Her eyes widened as she remembered coming home from work. That was something. She left the retirement home as usual and went home. She didn’t have blackouts. It wasn’t like her to lose track of a day. She went home in the same manner, but a man stood by the road. He stood there with his thumb in the air, waiting for a ride. She picked him up, against her practical side’s protest. She picked him up and what happened?
She couldn’t remember.
Her mind rolled through swirls of shadows and mist, it was there. The full recognition was there. He started saying how she shouldn’t be picking hitchhikers up without a weapon. She shouldn’t….
She had grabbed the stun gun beneath the console and jolted him. Only before it touched him, she switched it to the highest level and stunned him. That happened just before she pushed him out of the car, off a bridge, and into the flooded river below.
But, there had been much more. The drifter shook and jerked from the electricity until he hit the water. She didn’t know what happened to him after she dumped him. She didn’t remain to watch.
She had then hit a deer with her car. That was how her car’s window fractured. She floored it, on purpose, and struck the animal. She couldn’t even remember why she did it. She pushed her mind further. She had wanted to feel. She recalled. She just wanted to see if anything at all might provoke her heart. Did she even have a heart? She had hit the deer to see if she could feel pity or remorse, regret or anything. There was still nothing.
Was that all?
No, it had been far from over. The evening was young and she took advantage of it. She was determined she would feel something. Enraged at her lack of ability, she killed. She remembered it, four men and two women in one evening. She tried to remember more about it.
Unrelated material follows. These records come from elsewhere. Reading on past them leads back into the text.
(** X15. Compiling an import whose stream is a well-formed document, from
    the reset cursor: the import succeeds; the tree gets one more top-level
    node, for the root element, with the subtrees of its child elements in
    document order and after them the info tree of the import, if it has
    one; the node objects of the elements are allocated at the end of the
    store in document order, each as the start-element callback makes it
    and with the text that the text callback leaves in it. *)
Theorem compile_import_document (helper : XbBuilderCompileHelper) (heap : Store)
    (import : XbBuilderImport) (name : string) (attrs : list (string * string))
    (content : list XmlNode) :
  let doc := XmlElement name attrs content in
  h_current helper = Some [] →
  g_data (h_root helper) = None →
  imp_events import = xml_events doc →
  imp_error import = None →
  xb_builder_compile_import helper heap import
  = Some (helper_set_tree (helper_set_info helper (imp_info import))
            (MkGNode None
               (g_children (h_root helper)
                ++ xml_gnode (info_graft (imp_info import)) (length heap) doc))
            (Some []),
          heap ++ xml_objects (h_flags helper) (h_locales helper) false doc,
          GOk tt).
Proof.
  intros doc Hcur Hroot Hevents Herror. unfold xb_builder_compile_import.
  rewrite Hevents, Herror.
  set (h := helper_set_info helper (imp_info import)).
  assert (Hh : h = helper_set_tree h (h_root helper) (Some [])).
  { unfold h. destruct helper. cbn in *. by subst. }
  rewrite Hh at 1.
  destruct (parse_element h doc (h_root helper) [] (h_root helper) heap eq_refl)
    as (root' & Halter & Hparse).
  rewrite Hparse. cbn [mbind option_bind helper_set_tree h_current].
  case_decide; [|done]. rewrite Hroot.
  cbn [g_node_alter] in Halter. injection Halter as <-.
  rewrite decide_True by done. by rewrite Hroot.
Qed.

Lemma compile_import_document_witness :
  xb_builder_compile_import
    (MkHelper (MkGNode None []) (Some []) 0 ∅ [] None ["en"; "C"]) []
    (MkImport "p.xml" None
       [StartElement "p" []; Text "Hello "; StartElement "b" []; Text "big";
        EndElement "b"; Text " world"; EndElement "p"] None)
  = Some (MkHelper (MkGNode None [MkGNode (Some 0%nat) [MkGNode (Some 1%nat) []]])
            (Some []) 0 ∅ [] None ["en"; "C"],
          [xb_builder_node_set_text (xb_builder_node_new "p") " world";
           xb_builder_node_set_text (xb_builder_node_new "b") "big"],
          GOk tt).
Proof.
  exact (compile_import_document
           (MkHelper (MkGNode None []) (Some []) 0 ∅ [] None ["en"; "C"]) []
           (MkImport "p.xml" None
              [StartElement "p" []; Text "Hello "; StartElement "b" []; Text "big";
               EndElement "b"; Text " world"; EndElement "p"] None)
           "p" [] [XmlText "Hello "; XmlElement "b" [] [XmlText "big"];
                   XmlText " world"]
           eq_refl eq_refl eq_refl eq_refl).
Defined.

Lemma element_object_fields flags locales parent_ignored name attrs :
  let bn := element_object flags locales parent_ignored name attrs in
  bn_element bn = name
  ∧ bn_text bn = None
  ∧ (xb_builder_node_has_flag bn XB_BUILDER_NODE_FLAG_IGNORE_CDATA = true →
     bn_attrs bn = []).
Proof.
  cbn zeta. unfold element_object.
  set (bn1 := if parent_ignored then _ else _).
  assert (H1 : bn_element bn1 = name ∧ bn_text bn1 = None ∧ bn_attrs bn1 = []).
  { unfold bn1. by destruct parent_ignored. }
  set (bn2 := if _ && _ then _ else bn1).
  assert (H2 : bn_element bn2 = name ∧ bn_text bn2 = None ∧ bn_attrs bn2 = []).
  { unfold bn2. destruct (_ && _); [|done].
    destruct (check_locale_spec locales attrs bn1) as (_ & Ha & He & Ht).
    by rewrite Ha, He, Ht. }
  destruct H2 as (He & Ht & Ha).
  destruct (xb_builder_node_has_flag bn2 _) eqn:Hign; cbn [negb].
  - done.
  - destruct (add_attributes_spec attrs bn2) as (_ & Hf & He' & Ht').
    rewrite He', Ht', He, Ht. split; [done|]. split; [done|].
    unfold xb_builder_node_has_flag in *. rewrite Hf, Hign. done.
Qed.

Lemma apply_texts_text flags content :
  ∀ bn,
    bn_element (apply_texts flags content bn) = bn_element bn
    ∧ bn_attrs (apply_texts flags content bn) = bn_attrs bn
    ∧ bn_text (apply_texts flags content bn)
      = if xb_builder_node_has_flag bn XB_BUILDER_NODE_FLAG_IGNORE_CDATA
        then bn_text bn
        else match last (significant_texts content) with
             | Some text => Some text
             | None => bn_text bn
             end.
Proof.
  unfold apply_texts.
  induction content as [|x content IH]; intros bn; cbn [fold_left].
  - cbn. by destruct (xb_builder_node_has_flag bn _).
  - destruct x as [text|nm at' sub].
    2:{ cbn [significant_texts flat_map app]. apply IH. }
    destruct (IH (text_update flags bn text)) as (-> & -> & ->).
    rewrite text_update_ignored.
    cbn [significant_texts flat_map]. fold (significant_texts content).
    unfold text_update.
    destruct (String.length text =? 0)%nat; cbn [orb app]; [done|].
    destruct (xb_builder_node_has_flag bn _) eqn:Hign; [done|].
    destruct (all_whitespace text); cbn [app]; [done|].
    split; [by destruct (flag_set flags _)|].
    split; [by destruct (flag_set flags _)|].
    rewrite last_cons. by destruct (last (significant_texts content)).
Qed.

(** X16. The node object that the parser leaves for an element of a
    document: it has the tag of the element; when it is ignored (the parent
    is, or the language is not wanted) it has neither attributes nor text;
    otherwise its text is the last chunk of text directly in the element
    that is neither empty nor all white space, whatever child elements
    stand between the chunks: earlier chunks are overwritten. *)
Theorem element_text_is_last_chunk (h : XbBuilderCompileHelper) (root : GNode)
    (p : GNodePtr) (n : GNode) (heap heap' : Store)
    (helper' : XbBuilderCompileHelper) (name : string)
    (attrs : list (string * string)) (content : list XmlNode) :
  g_node_get root p = Some n →
  g_markup_parse_context_parse (xml_events (XmlElement name attrs content))
    (helper_set_tree h root (Some p)) heap = Some (helper', heap') →
  let bn := heap' !!! length heap in
  bn_element bn = name
  ∧ (live heap' (length heap) = false → bn_attrs bn = [] ∧ bn_text bn = None)
  ∧ (live heap' (length heap) = true →
     bn_text bn = last (significant_texts content)).
Proof.
  intros Hget Hparse.
  destruct (parse_element h (XmlElement name attrs content) root p n heap Hget)
    as (root' & _ & Hparse').
  rewrite Hparse' in Hparse. injection Hparse as _ <-. cbn zeta.
  unfold live. cbn [xml_objects].
  rewrite lookup_total_app_r by lia. rewrite Nat.sub_diag.
  cbn [lookup_total list_lookup_total].
  set (bn0 := element_object _ _ _ name attrs).
  destruct (element_object_fields (h_flags h) (h_locales h)
              (match g_data n with
               | Some pid =>
                   xb_builder_node_has_flag (heap !!! pid)
                     XB_BUILDER_NODE_FLAG_IGNORE_CDATA
               | None => false
               end) name attrs) as (He & Ht & Ha).
  fold bn0 in He, Ht, Ha.
  destruct (apply_texts_text (h_flags h) content bn0) as (-> & -> & ->).
  rewrite apply_texts_ignored. split; [done|]. split.
  - intros Hign. apply negb_false_iff in Hign. rewrite Hign. by rewrite Ha.
  - intros Hlive. apply negb_true_iff in Hlive. rewrite Hlive, Ht.
    by destruct (last (significant_texts content)).
Qed.
Record Teacher := {
  t_id : string; t_name : string; t_email : string; t_subjects : list string;
  t_weeklyHourLimit : N; t_currentWeeklyHours : N }.

Record Room := {
  r_id : string; r_name : string; r_capacity : N; r_type : string }.

Record TimeSlot := {
  ts_id : string; ts_day : string; ts_period : N;
  ts_startTime : string; ts_endTime : string }.

Record TimetableEntry := {
  te_id : string; te_classId : string; te_teacherId : string;
  te_subjectId : string; te_roomId : option string; te_timeSlotId : string;
  te_day : string; te_period : N }.

Record ClassSubjectTeacher := {
  cst_id : string; cst_classId : string; cst_subjectId : string;
  cst_teacherId : string; cst_isActive : bool;
  cst_createdAt : string; cst_updatedAt : string }.

Inductive ConflictType :=
  teacher_double_booking | room_clash | teacher_overload | subject_hours_exceeded.

Inductive Severity := sev_warning | sev_error.

Record Conflict := {
  c_type : ConflictType; c_message : string; c_severity : Severity;
  c_affectedEntries : list string }.

Record Classroom := {
  cr_id : string; cr_name : string; cr_code : string; cr_roomTypeId : string;
  cr_capacity : N; cr_floor : string; cr_building : string;
  cr_features : list string; cr_equipment : list string; cr_isActive : bool;
  cr_notes : string; cr_createdAt : string; cr_updatedAt : string }.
It was so difficult.
That was why she was in the room, why they kept talking about her future. They hadn’t merely caught her fingerprints. They found blood from where the persistent woman had clawed her. She looked down at her arm, those scratches. That dead woman made those scratches.
Her eye itched. It felt moist and strange. She reached a hand to wipe her eye and looked at her fingers. She had no allergies, her eyes never watered. Yet, here was her tear.
The first tear she’d cried in her life.
Why was she crying? The tiny drop moved over her skin. It was astounding. It looked like a liquid prism and didn’t turn to ice as she suspected it would. She was so cold.